WHAT YOU NEED TO DO: Set down exactly the lines below between the line holding "None => Passthrough" and the line holding "(** [EventPriority], with", inclusive; no other line belongs in the answer.

RECORDS FOR THIS EXERCISE:

(* ===== verification/Debounce.v ===== *)
(** * Events, filter, debounce and atomic saves of the watcher
      ([event.rs], [filter.rs], [debounce.rs] of [freally-watch])

    Instants and durations are milliseconds on one monotonic clock. *)
From S2P Require Import Prelude.
From S2P Require Import Text.
From S2P Require Import SyncPath.
From stdpp Require Import options.
Open Scope Z_scope.

(** ** Events *)

Inductive FsEvent :=
| Created (p : path)
| Modified (p : path)
| Removed (p : path)
| Renamed (from to : path).

Definition subject (e : FsEvent) : path :=
  match e with
  | Created p | Modified p | Removed p => p
  | Renamed _ to => to
  end.

(** ** The path filter *)

Inductive PathFilter := Passthrough | VimSwap | EmacsLock | OfficeLock | EditorBackup | KnownTemp.

#[export] Instance PathFilter_eq_dec : EqDecision PathFilter.
Proof. solve_decision. Defined.

Definition is_dropped (f : PathFilter) (filter_editor_backups : bool) : bool :=
  match f with
  | Passthrough | KnownTemp => false
  | VimSwap | EmacsLock | OfficeLock => true
  | EditorBackup => filter_editor_backups
  end.

(** [Path::file_name]: the last component, unless it is [..]. *)
Definition file_name (p : path) : option string :=
  match last p with
  | Some n => if String.eqb n ".." then None else Some n
  | None => None
  end.

Definition strips_to_something (prefix name : string) : bool :=
  match str_strip_prefix prefix name with
  | Some stripped => nonempty stripped
  | None => false
  end.

Definition default_filter (p : path) : PathFilter :=
  match file_name p with
  | None => Passthrough
  | Some name =>
      if strips_to_something ".#" name then EmacsLock
      else if strips_to_something "~$" name then OfficeLock
      else if starts_with "." name
              && (ends_with ".swp" name || ends_with ".swpx" name || ends_with ".swx" name)
      then VimSwap
      else
        let name_lower := to_ascii_lowercase name in
        if ends_with ".tmp" name_lower || ends_with ".crdownload" name_lower
           || ends_with ".part" name_lower || ends_with ".partial" name_lower
        then KnownTemp
        else if ends_with "~" name || ends_with ".bak" name_lower then EditorBackup
        else Passthrough
  end.

(** ** The debounce queue *)

(** [EventPriority], with its derived order. *)
Definition priority_of (e : FsEvent) : Z :=
  match e with
  | Created _ => 0
  | Modified _ => 1
  | Renamed _ _ => 2
  | Removed _ => 3
  end.

Record DebouncedEvent := { event : FsEvent; start : Z }.

Record DebounceQueue := {
  pending : gmap path DebouncedEvent;
  window : Z;
}.

Definition DebounceQueue_new (w : Z) : DebounceQueue := {| pending := ∅; window := w |}.

Definition with_pending (q : DebounceQueue) (m : gmap path DebouncedEvent) : DebounceQueue :=
  {| pending := m; window := window q |}.

Definition push (q : DebounceQueue) (e : FsEvent) (now : Z) : DebounceQueue :=
  let key := subject e in
  match pending q !! key with
  | Some existing =>
      if priority_of (event existing) <? priority_of e
      then with_pending q (<[key := {| event := e; start := start existing |}]> (pending q))
      else q
  | None => with_pending q (<[key := {| event := e; start := now |}]> (pending q))
  end.

(** [PathBuf]'s order: component by component. *)
Fixpoint path_leb (a b : path) : bool :=
  match a, b with
  | [], _ => true
  | _ :: _, [] => false
  | x :: a', y :: b' =>
      if String.eqb x y then path_leb a' b' else String.leb x y
  end.

Definition by_path (a b : path * DebouncedEvent) : bool := path_leb a.1 b.1.

Definition saturating_since (now t : Z) : Z := Z.max 0 (now - t).

Definition ripe (q : DebounceQueue) (now : Z) (d : DebouncedEvent) : bool :=
  window q <=? saturating_since now (start d).

Definition flush (q : DebounceQueue) (now : Z) : DebounceQueue * list FsEvent :=
  let ready := sort_by by_path
                 (filter (fun kd => ripe q now kd.2 = true) (map_to_list (pending q))) in
  (with_pending q (foldr delete (pending q) ready.*1), (fun kd => event kd.2) <$> ready).

Definition drain_all (q : DebounceQueue) : DebounceQueue * list FsEvent :=
  (with_pending q ∅, (fun kd => event kd.2) <$> sort_by by_path (map_to_list (pending q))).

(** ** The atomic-save tracker *)

Record AtomicSaveTracker := {
  recent_temps : gmap path Z;
  recent_temp_removals : list Z;
  atomic_window : Z;
}.

Definition AtomicSaveTracker_new (w : Z) : AtomicSaveTracker :=
  {| recent_temps := ∅; recent_temp_removals := []; atomic_window := w |}.

Definition fresh (a : AtomicSaveTracker) (now t : Z) : bool :=
  saturating_since now t <? atomic_window a.

Definition purge_stale (a : AtomicSaveTracker) (now : Z) : AtomicSaveTracker :=
  {| recent_temps := filter (fun kt => fresh a now kt.2 = true) (recent_temps a);
     recent_temp_removals := filter (fun t => fresh a now t = true) (recent_temp_removals a);
     atomic_window := atomic_window a |}.

Definition with_temps (a : AtomicSaveTracker) (m : gmap path Z) : AtomicSaveTracker :=
  {| recent_temps := m; recent_temp_removals := recent_temp_removals a;
     atomic_window := atomic_window a |}.

Definition with_removals (a : AtomicSaveTracker) (l : list Z) : AtomicSaveTracker :=
  {| recent_temps := recent_temps a; recent_temp_removals := l; atomic_window := atomic_window a |}.

Definition record_temp (a : AtomicSaveTracker) (tmp : path) (now : Z) : AtomicSaveTracker :=
  let a := purge_stale a now in with_temps a (<[tmp := now]> (recent_temps a)).

Definition rewrite_rename (a : AtomicSaveTracker) (from to : path) (now : Z)
    : AtomicSaveTracker * option FsEvent :=
  let a := purge_stale a now in
  match recent_temps a !! from with
  | Some _ => (with_temps a (delete from (recent_temps a)), Some (Modified to))
  | None => (a, None)
  end.

Definition note_temp_removed (a : AtomicSaveTracker) (tmp : path) (now : Z)
    : AtomicSaveTracker * bool :=
  let a := purge_stale a now in
  match recent_temps a !! tmp with
  | Some _ =>
      (with_removals (with_temps a (delete tmp (recent_temps a)))
         (recent_temp_removals a ++ [now]), true)
  | None => (a, false)
  end.

Definition try_claim_create (a : AtomicSaveTracker) (canonical : path) (now : Z)
    : AtomicSaveTracker * option FsEvent :=
  let a := purge_stale a now in
  match recent_temp_removals a with
  | _ :: rest => (with_removals a rest, Some (Modified canonical))
  | [] => (a, None)
  end.

(** ** The queue: lemmas *)

Lemma lookup_push q e now p :
  pending (push q e now) !! p =
  if decide (subject e = p) then
    Some match pending q !! p with
         | Some d => if priority_of (event d) <? priority_of e
                     then {| event := e; start := start d |} else d
         | None => {| event := e; start := now |}
         end
  else pending q !! p.
Proof.
  unfold push. case_decide as E; [subst p|]; destruct (pending q !! subject e) as [d|] eqn:Hd.
  - destruct (_ <? _); simpl; [by rewrite lookup_insert_eq|by rewrite Hd].
  - simpl. by rewrite lookup_insert_eq.
  - destruct (_ <? _); simpl; [by rewrite lookup_insert_ne|done].
  - simpl. by rewrite lookup_insert_ne.
Qed.

Lemma window_push q e now : window (push q e now) = window q.
Proof. unfold push. by destruct (pending q !! _); [destruct (_ <? _)|]. Qed.

(** The pending map is keyed by subject. *)
Definition keyed (q : DebounceQueue) : Prop :=
  forall p d, pending q !! p = Some d -> subject (event d) = p.

Lemma keyed_new w : keyed (DebounceQueue_new w).
Proof. intros p d H. simpl in H. by rewrite lookup_empty in H. Qed.

Lemma keyed_push q e now : keyed q -> keyed (push q e now).
Proof.
  intros Hq p d. rewrite lookup_push. case_decide as E; [|apply Hq]. intros [= <-].
  destruct (pending q !! p) as [x|] eqn:Hx; [|done]. destruct (_ <? _); [done|]. by apply Hq.
Qed.

Lemma lookup_foldr_delete {A} (l : list path) (m : gmap path A) p :
  foldr delete m l !! p = if decide (p ∈ l) then None else m !! p.
Proof.
  induction l as [|k l IH]; cbn [foldr].
  - rewrite decide_False; [done|]. apply not_elem_of_nil.
  - destruct (decide (k = p)) as [->|Hne].
    + rewrite lookup_delete_eq, decide_True; [done|left].
    + rewrite lookup_delete_ne, IH by done. apply decide_ext. rewrite elem_of_cons. intuition congruence.
Qed.

Lemma elem_of_ready q now p d :
  (p, d) ∈ sort_by by_path (filter (fun kd => ripe q now kd.2 = true) (map_to_list (pending q)))
  <-> pending q !! p = Some d /\ ripe q now d = true.
Proof. rewrite elem_of_sort_by, list_elem_of_filter, elem_of_map_to_list. simpl. tauto. Qed.

Lemma lookup_flush q now p :
  pending (flush q now).1 !! p =
  match pending q !! p with
  | Some d => if ripe q now d then None else Some d
  | None => None
  end.
Proof.
  unfold flush. simpl. rewrite lookup_foldr_delete. case_decide as H.
  - apply list_elem_of_fmap in H as ([p' d] & -> & H). apply elem_of_ready in H as [H1 H2].
    simpl. by rewrite H1, H2.
  - destruct (pending q !! p) as [d|] eqn:Hd; [|done].
    destruct (ripe q now d) eqn:Hr; [|done]. exfalso. apply H. apply list_elem_of_fmap.
    exists (p, d). split; [done|]. by apply elem_of_ready.
Qed.

Lemma elem_of_flush q now e : keyed q ->
  e ∈ (flush q now).2 <->
  exists d, pending q !! subject e = Some d /\ event d = e /\ ripe q now d = true.
Proof.
  intros Hk. unfold flush. simpl. rewrite list_elem_of_fmap. split.
  - intros ([p d] & -> & [H Hr]%elem_of_ready). simpl. rewrite (Hk _ _ H). eauto.
  - intros (d & H & <- & Hr). exists (subject (event d), d). split; [done|]. by apply elem_of_ready.
Qed.

(** What was pushed for one path, in order, with the instants. *)
Definition pushes_for (p : path) (l : list (FsEvent * Z)) : list (FsEvent * Z) :=
  filter (fun et => subject et.1 = p) l.

Definition push_all (q : DebounceQueue) (l : list (FsEvent * Z)) : DebounceQueue :=
  foldl (fun q et => push q et.1 et.2) q l.

(** The collapsed event: the earliest of the events with the highest priority. *)
Definition collapses_to (l : list (FsEvent * Z)) (d : DebouncedEvent) : Prop :=
  exists e0 before after t,
    head l = Some (e0, start d) /\ l = before ++ (event d, t) :: after /\
    Forall (fun et => priority_of et.1 < priority_of (event d)) before /\
    Forall (fun et => priority_of et.1 <= priority_of (event d)) after.

Lemma collapses_snoc l d e t :
  collapses_to l d ->
  collapses_to (l ++ [(e, t)])
    (if priority_of (event d) <? priority_of e then {| event := e; start := start d |} else d).
Proof.
  intros (e0 & bf & af & t0 & Hh & Hl & Hb & Ha). destruct l as [|x l]; [done|]. simpl in Hh.
  injection Hh as ->. destruct (Z.ltb_spec (priority_of (event d)) (priority_of e)) as [Hlt|Hge].
  - exists e0, ((e0, start d) :: l), [], t. split_and!; [done|done| |constructor].
    simpl. rewrite Hl. apply Forall_app. split.
    + eapply Forall_impl; [exact Hb|]. intros et H. simpl in *. lia.
    + constructor; [simpl; lia|]. eapply Forall_impl; [exact Ha|]. intros et H. simpl in *. lia.
  - exists e0, bf, (af ++ [(e, t)]), t0. split_and!; [done| |done|].
    + rewrite Hl, <- app_assoc. done.
    + apply Forall_app. split; [done|]. repeat constructor. simpl. lia.
Qed.

Lemma pushes_for_snoc p l e t :
  pushes_for p (l ++ [(e, t)])
  = pushes_for p l ++ (if decide (subject e = p) then [(e, t)] else []).
Proof.
  unfold pushes_for. by rewrite filter_app.
Qed.

Lemma push_all_pending w l p :
  match pending (push_all (DebounceQueue_new w) l) !! p with
  | Some d => collapses_to (pushes_for p l) d
  | None => pushes_for p l = []
  end.
Proof.
  induction l as [|[e t] l IH] using rev_ind; [by simpl; rewrite lookup_empty|].
  unfold push_all in *. rewrite foldl_app. simpl. rewrite lookup_push, pushes_for_snoc.
  case_decide as E; [|by rewrite app_nil_r].
  destruct (pending (foldl _ _ l) !! p) as [d|].
  - by apply collapses_snoc.
  - rewrite IH. exists e, [], [], t. split_and!; [done..|constructor|constructor].
Qed.

(** Debouncing.  Whatever was pushed, a path has exactly one pending
    event when it had any: the event of the highest priority (of those, the
    one that came first), with the window counted from the path's first event;
    nothing is pending for a path that had none. *)
Theorem debounce_collapses w l p :
  match pending (push_all (DebounceQueue_new w) l) !! p with
  | Some d => collapses_to (pushes_for p l) d
  | None => pushes_for p l = []
  end.
Proof. apply push_all_pending. Qed.

Lemma path_leb_total a : forall b, path_leb a b = true \/ path_leb b a = true.
Proof.
  induction a as [|x a IH]; intros [|y b]; simpl; try tauto.
  destruct (String.eqb_spec x y) as [->|Hne].
  - rewrite String.eqb_refl. apply IH.
  - destruct (String.eqb_spec y x); [congruence|]. apply String.leb_total.
Qed.

(** A flush emits exactly the events whose window has elapsed, each once,
    and keeps exactly the others; flushing again at the same instant emits
    nothing, and draining empties the queue, so no event is lost. *)
Theorem flush_partitions q now :
  keyed q ->
  let '(q', out) := flush q now in
  (forall e, e ∈ out <-> exists d, pending q !! subject e = Some d /\ event d = e /\ ripe q now d = true) /\
  (forall p d, pending q' !! p = Some d <-> pending q !! p = Some d /\ ripe q now d = false) /\
  NoDup (subject <$> out) /\ (flush q' now).2 = [] /\ pending (drain_all q').1 = ∅.
Proof.
  intros Hk. pose proof (elem_of_flush q now) as Hin. pose proof (lookup_flush q now) as Hlk.
  assert (NoDup (subject <$> (flush q now).2)) as Hnd.
  { unfold flush. simpl. rewrite <- list_fmap_compose.
    assert (forall l : list (path * DebouncedEvent), (forall kd, kd ∈ l -> subject (event kd.2) = kd.1) ->
      (subject ∘ (fun kd => event kd.2)) <$> l = l.*1) as Hmap.
    { intros l Hl. apply list_fmap_ext. intros i kd Hi. apply Hl. by eapply list_elem_of_lookup_2. }
    rewrite Hmap.
    - rewrite sort_by_perm. eapply sublist_NoDup; [apply (NoDup_fst_map_to_list (pending q))|].
      apply fmap_sublist, sublist_filter.
    - intros [p d] [H _]%elem_of_ready. by apply Hk. }
  destruct (flush q now) as [q' out] eqn:Ef. simpl in *. split_and!.
  - intros e. by apply Hin.
  - intros p d. rewrite Hlk. destruct (pending q !! p) as [x|]; [|intuition congruence].
    destruct (ripe q now x) eqn:Er; split; intuition congruence.
  - done.
  - unfold flush. simpl.
    assert (window q' = window q) as Hw by (unfold flush in Ef; by simplify_eq).
    destruct (sort_by _ _) as [|[p d] r] eqn:Es; [done|]. exfalso.
    assert ((p, d) ∈ sort_by by_path (filter (fun kd => ripe q' now kd.2 = true)
              (map_to_list (pending q')))) as H by (rewrite Es; left).
    apply elem_of_ready in H as [H Hr]. rewrite Hlk in H.
    unfold ripe in *. rewrite Hw in Hr. destruct (pending q !! p) as [x|]; [|done].
    destruct (window q <=? _) eqn:E in H; congruence.
  - done.
Qed.

Lemma flush_partitions_witness :
  let q := push (push (DebounceQueue_new 500) (Created ["a"]) 0) (Modified ["b"]) 300 in
  (flush q 500).2 = [Created ["a"]] /\ (flush (flush q 500).1 500).2 = [].
Proof.
  intros q. split; [vm_compute; reflexivity|].
  pose proof (flush_partitions q 500 (keyed_push _ _ _ (keyed_push _ _ _ (keyed_new 500)))) as H.
  destruct (flush q 500) as [q' out]. apply H.
Defined.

WRITTEN SOLUTION:
  | None => Passthrough
  | Some name =>
      if strips_to_something ".#" name then EmacsLock
      else if strips_to_something "~$" name then OfficeLock
      else if starts_with "." name
              && (ends_with ".swp" name || ends_with ".swpx" name || ends_with ".swx" name)
      then VimSwap
      else
        let name_lower := to_ascii_lowercase name in
        if ends_with ".tmp" name_lower || ends_with ".crdownload" name_lower
           || ends_with ".part" name_lower || ends_with ".partial" name_lower
        then KnownTemp
        else if ends_with "~" name || ends_with ".bak" name_lower then EditorBackup
        else Passthrough
  end.

(** ** The debounce queue *)

(** [EventPriority], with its derived order. *)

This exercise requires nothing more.